Runway 14-32 might be closed to fixed-wing air traffic, but there is plenty of action taking place on Coleman Kelly Field at the Destin Airport.

"We've got crews working twenty-four-hours a day," said project manager Heather Weigel, an aviation construction inspector with RS&H, an engineering service company. "It's a mill and overlay project where between one-and-a-half and two-inches of the existing asphalt were removed for a full resurfacing of the runway."

Crews have been working on repairs to the 5,000-foot-long and 100-foot-wide runway for about a month. Work began with a 9 p.m.-6 a.m. construction cycle, before the runway was closed to air traffic completely Feb. 4.

Since then, the skies above Destin have been eerily quiet as planes are rerouted to other airports in Northwest Florida.

As part of the roughly $5 million project, the airport's electronic runway navigation system will see updates to the "hold short" taxiway signs and directional signs, as well as a complete replacement of the runway signs. Modern, cost-efficient LED lights will be installed.

Milling work began Monday at 9 p.m. and 12-hours later, the entire runway was set to be paved.
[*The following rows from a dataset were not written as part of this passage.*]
(** A model with two layers, by the sizes of Qwen3 0.6B, has 19 parameters. *)
Lemma qwen3_dummy_load_witness : exists l model,
  load_registered (qwen3_construct (fun _ => Ok tt) (fun _ => demo_config)) qwen3_load_weights (fun _ _ => Ok tt) (fun _ => false)
    (fun _ _ => Raise ERuntimeError) [("Qwen3ForCausalLM", LazyRegisteredModel "lake.engine.model_executor.models.qwen.qwen3" "Qwen3ForCausalLM")]
    (Some demo_hf) "torch" "p" EmptyString "dummy" = Ok (l, model) /\
  loaded_weights model = Some (weight_names demo_config) /\ length (weight_names demo_config) = 19%nat.
Proof.
  destruct (qwen3_dummy_load (fun _ => Ok tt) (fun d _ => ex_intro _ tt eq_refl) (fun _ => demo_config) (fun _ _ => Ok tt) (fun _ => false)
    (fun _ _ => Raise ERuntimeError) _ demo_hf 128 [] "torch" "p" EmptyString eq_refl eq_refl eq_refl) as (l & model & Hl & _ & _ & _ & _ & Hw & _ & Hn).
  - constructor; simpl; try lia; [reflexivity|]. intros i [= <-]. lia.
  - exists l, model. split; [exact Hl|]. split; [exact Hw|exact Hn].
Defined.

Example demo_names : take 10 (weight_names demo_config) =
  ["model.embed_tokens.weight"; "model.layers.0.self_attn.qkv_proj.weight"; "model.layers.0.self_attn.o_proj.weight";
   "model.layers.0.self_attn.q_norm.weight"; "model.layers.0.self_attn.k_norm.weight"; "model.layers.0.mlp.gate_up_proj.weight";
   "model.layers.0.mlp.down_proj.weight"; "model.layers.0.input_layernorm.weight";
   "model.layers.0.post_attention_layernorm.weight"; "model.layers.1.self_attn.qkv_proj.weight"].
Proof. vm_compute. reflexivity. Qed.
(* ===== verification/Capability.v ===== *)
(** * kvcm: the operations of a backend and what it can do

    [kvcm/ops/capability.py], [kvcm/backends/mooncake/capability.py] and the base class
    [KvOps] of [kvcm/ops/base.py].  The notes of the tables are not modelled. *)

From S2P Require Import Prelude KvcmTypes.

Inductive Support : Type := YES | NO | UNKNOWN.
#[export] Instance Support_eq_dec : EqDecision Support.
Proof. solve_decision. Defined.

(** What the service has, and what this program can call. *)
Record Capability : Type := mkCap { rpc : Support; channel : Support }.

Record BackendCapability : Type := mkBackendCapability {
  has_lease : Capability;
  soft_pin_after : Capability;
  hard_pin_after : Capability;
  can_copy_with_source : Capability;
  has_offload : Capability;
  has_promotion : Capability;
  has_per_key_demote : Capability;
  has_task_cancel : Capability;
  has_local_segment : Capability;
  has_local_disk_mount : Capability;
  has_dfs_replica : Capability;
  has_admin_query : Capability;
  has_tenant_quota : Capability
}.

Definition all_caps : list (BackendCapability -> Capability) :=
  [has_lease; soft_pin_after; hard_pin_after; can_copy_with_source; has_offload; has_promotion; has_per_key_demote;
   has_task_cancel; has_local_segment; has_local_disk_mount; has_dfs_replica; has_admin_query; has_tenant_quota].

Definition mooncake_v0311 : BackendCapability := mkBackendCapability
  (mkCap YES YES) (mkCap YES NO) (mkCap NO NO) (mkCap NO NO) (mkCap NO NO) (mkCap NO NO) (mkCap NO NO) (mkCap NO NO)
  (mkCap YES YES) (mkCap YES YES) (mkCap NO NO) (mkCap NO NO) (mkCap NO NO).

Definition mooncake_main : BackendCapability := mkBackendCapability
  (mkCap YES YES) (mkCap NO NO) (mkCap NO NO) (mkCap NO NO) (mkCap NO NO) (mkCap NO NO) (mkCap NO NO) (mkCap NO NO)
  (mkCap YES YES) (mkCap YES YES) (mkCap YES UNKNOWN) (mkCap YES YES) (mkCap YES YES).

Inductive PinKind : Type := SOFT | HARD.

(** The interface, over the state [St] of an implementation; instances are names. *)
Record KvOps (St : Type) : Type := mkKvOps {
  kv_capability : BackendCapability;
  kv_copy : Prefix -> string -> M St kexn TaskHandle;
  kv_open_segment_budget : M St kexn (option Z);
  kv_close_segment_budget : option Z -> M St kexn unit;
  kv_check_segment_room : Prefix -> string -> option Z -> M St kexn unit;
  kv_move : Prefix -> string -> string -> M St kexn TaskHandle;
  kv_register_keepalive : Prefix -> M St kexn unit;
  kv_unregister_keepalive : Prefix -> M St kexn unit;
  kv_renew_once : Prefix -> M St kexn bool;
  kv_pin : Prefix -> PinKind -> bool -> M St kexn unit;
  kv_demote : Prefix -> M St kexn unit;
  kv_promote : Prefix -> string -> M St kexn unit;
  kv_check_promote : Prefix -> string -> M St kexn bool;
  kv_retain : Prefix -> option string -> M St kexn TaskHandle;
  kv_remove : Prefix -> bool -> M St kexn unit;
  kv_query_task : TaskHandle -> M St kexn TaskStatus;
  kv_abandon : TaskHandle -> M St kexn unit;
  kv_exists : Prefix -> M St kexn bool;
  kv_prefix_of : TaskHandle -> M St kexn (option Prefix);
  kv_target_of : TaskHandle -> M St kexn (option string) }.
Arguments mkKvOps {St} _ _ _ _ _ _ _ _ _ _ _ _ _ _ _ _ _ _ _ _.
Arguments kv_move {St} _.
Arguments kv_register_keepalive {St} _.
Arguments kv_check_segment_room {St} _.
Arguments kv_prefix_of {St} _.
Arguments kv_target_of {St} _.

Section base.
Context {St : Type}.
Definition unsupported {A} : M St kexn A := raise KUnsupported.

(** The base class: the five abstract methods are given, the others have defaults. *)
Definition KvOps_base (capability : BackendCapability) (copy : Prefix -> string -> M St kexn TaskHandle)
    (query_task : TaskHandle -> M St kexn TaskStatus) (abandon : TaskHandle -> M St kexn unit)
    (exists_ : Prefix -> M St kexn bool) : KvOps St :=
  mkKvOps capability copy (mret None) (fun _ => mret tt) (fun _ _ _ => mret tt)
    (fun _ _ _ => unsupported) (fun _ => unsupported) (fun _ => unsupported) (fun _ => unsupported)
    (fun _ _ _ => unsupported) (fun _ => unsupported) (fun _ _ => unsupported) (fun _ _ => unsupported)
    (fun _ _ => unsupported) (fun _ _ => unsupported)
    query_task abandon exists_ (fun _ => mret None) (fun _ => mret None).
End base.

(** Nothing is called that the service does not have, and an upgrade of the deployed
    version loses no channel. *)
Theorem channels_consistent :
  (forall cap f, cap ∈ [mooncake_v0311; mooncake_main] -> f ∈ all_caps -> channel (f cap) = YES -> rpc (f cap) = YES) /\
  (forall f, f ∈ all_caps -> channel (f mooncake_v0311) = YES -> channel (f mooncake_main) = YES).
Proof.
  split.
  - intros cap f Hc Hf. unfold all_caps in Hf. rewrite !elem_of_cons, elem_of_nil in Hc. rewrite !elem_of_cons, elem_of_nil in Hf.
    destruct Hc as [->|[->|[]]]; repeat (destruct Hf as [->|Hf]; [done|]); done.
  - intros f Hf. unfold all_caps in Hf. rewrite !elem_of_cons, elem_of_nil in Hf.
    repeat (destruct Hf as [->|Hf]; [done|]). done.
Qed.
Lemma walk_spec children root fuel : forall seen stack,
  walking children root seen stack -> (length stack + pending children seen <= fuel)%nat ->
  exists seen', walk fuel children seen stack = Some seen' /\ walking children root seen' [].
Proof.
  induction fuel as [|fuel IH]; intros seen [|p stack] [Hroot Hreach Hclosed] Hf; simpl in *; try (eexists; split; [done|]; by constructor); [lia|].
  destruct (smem p seen) eqn:Hp.
  - apply IH; [|lia]. apply smem_spec in Hp. constructor.
    + set_solver.
    + intros q Hq. apply Hreach. set_solver.
    + intros q c Hq Hc. destruct (Hclosed q c Hq Hc) as [|Hs]; [by left|]. set_solver.
  - pose proof (pending_push children seen p Hp) as Hpush.
    apply IH; [|rewrite length_app, length_rev; lia]. constructor.
    + rewrite elem_of_sadd, elem_of_app. set_solver.
    + intros q. rewrite elem_of_sadd, elem_of_app, elem_of_rev.
      intros [[->|Hq]|[Hq|Hq]]; [apply Hreach; set_solver..| |apply Hreach; set_solver].
      eapply rtc_r; [apply Hreach; right; by left|]. exact Hq.
    + intros q c. rewrite !elem_of_sadd, elem_of_app, elem_of_rev.
      intros [->|Hq] Hc; [tauto|]. destruct (Hclosed q c Hq Hc) as [|Hs]; [tauto|]. set_solver.
Qed.

(** C32. The walk over the process table always ends, and it returns exactly the
    processes that descend from the root of the pid file, whatever the table
    looks like (a pid that is its own ancestor included). *)
Theorem process_tree_reachable h root children :
  pid_children_map h = Ok children ->
  exists tree, process_tree h root = Ok tree /\ forall p, p ∈ tree <-> rtc (child children) root p.
Proof.
  intros Hc. unfold process_tree, mbind, result_bind. rewrite Hc.
  assert (length [root] + pending children [] <= walk_fuel children)%nat as Hf.
  { unfold walk_fuel. rewrite pending_nil. simpl. lia. }
  destruct (walk_spec children root (walk_fuel children) [] [root]) as (seen & -> & [Hroot Hreach Hclosed]); [|done|].
  { constructor; [set_solver|intros p; rewrite list_elem_of_singleton; intros [H%elem_of_nil| ->]; [done|apply rtc_refl]|].
    intros p c H%elem_of_nil. done. }
  exists seen. split; [done|]. intros p. split; [intros H; apply Hreach; by left|].
  revert p. apply rtc_ind_r; [set_solver|]. intros p q H Hs IH.
  destruct (Hclosed p q IH Hs) as [|H'%elem_of_nil]; done.
Qed.

Lemma process_tree_reachable_witness :
  pid_children_map demo_host = Ok [(0, [1]); (1, [100]); (100, [101; 102])] /\
  exists tree, process_tree demo_host 100 = Ok tree /\
    forall p, p ∈ tree <-> rtc (child [(0, [1]); (1, [100]); (100, [101; 102])]) 100 p.
Proof. split; [reflexivity|]. apply process_tree_reachable. reflexivity. Defined.

(** ** Ranks and segments *)

Section pairing.
Context (segs : list string) (target_ip : string).

(** Every segment name has a port. *)
Definition have_ports : Prop := Forall (fun s => is_Some (after_last ":" s)) segs.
The runway is being paved in 1,000-foot segments, which typically takes "several hours" to complete.

"Brand new pavement is always nice," Weigel said. "It's like having the road in front of your house paved — it's a headache at first, but you appreciate it when it's done."

Weigel said that more than 16,000-tons of asphalt, courtesy of C.W. Roberts' Freeport plant, would be used during the project.

"Each truck carries roughly between 18 to 21 tons (of asphalt)," she said. "So, if you do the math, that's a lot of asphalt."

With more than 15 years in the industry, Weigel told The Log that a typical runway, depending on traffic volume, lasts between 20-40 years. Destin’s lived well beyond that as the runway replacement at the airport is the first major overhaul since it was constructed in 1963.

Design work on the repair project began in earnest more than a year ago, Weigel said. Given the tight deadline, she said there can be a little pressure to make sure everything stays on pace.

"You spend a lot of time analyzing the details and losing sleep over the details," she said. "Between the prime contractor and the sub contractor, we've got a lot of equipment out here in a little space."

"I'm out here at least sixteen to eighteen hours a day, willingly," she added with a chuckle.

During the closure, pilots can use Bob Sikes Airport in Crestview, which is the closest option, at 23-miles, and has complete services 24 hours a day, seven days a week. The Peter Prince Airport in Milton (35 miles from Destin) and the DeFuniak Springs Airport (26 miles) away, are other options, but both are limited in what size aircraft they can accommodate, airport officials have said.

As of Wednesday, the project was on schedule. The improved runway is expected to open Feb. 12 at 6 a.m. If work hasn't wrapped up by that time, crews will complete the work on an overnight schedule.

Nearby roadways have also been impacted by the project. The right-hand, northbound lane of Airport Road (beginning at the Commons Drive intersection and continuing approximately 1,500 feet north) will remain closed until 7 a.m. on Feb. 12. The airport’s contractor will be using the closed lane to move trucks to and from the construction site.

Crews will also be back in Destin 30-days after project completion to finish the runway striping, which will be put down temporarily for now.

"We are doing everything we can to be ready for Tuesday's opening," Weigel said.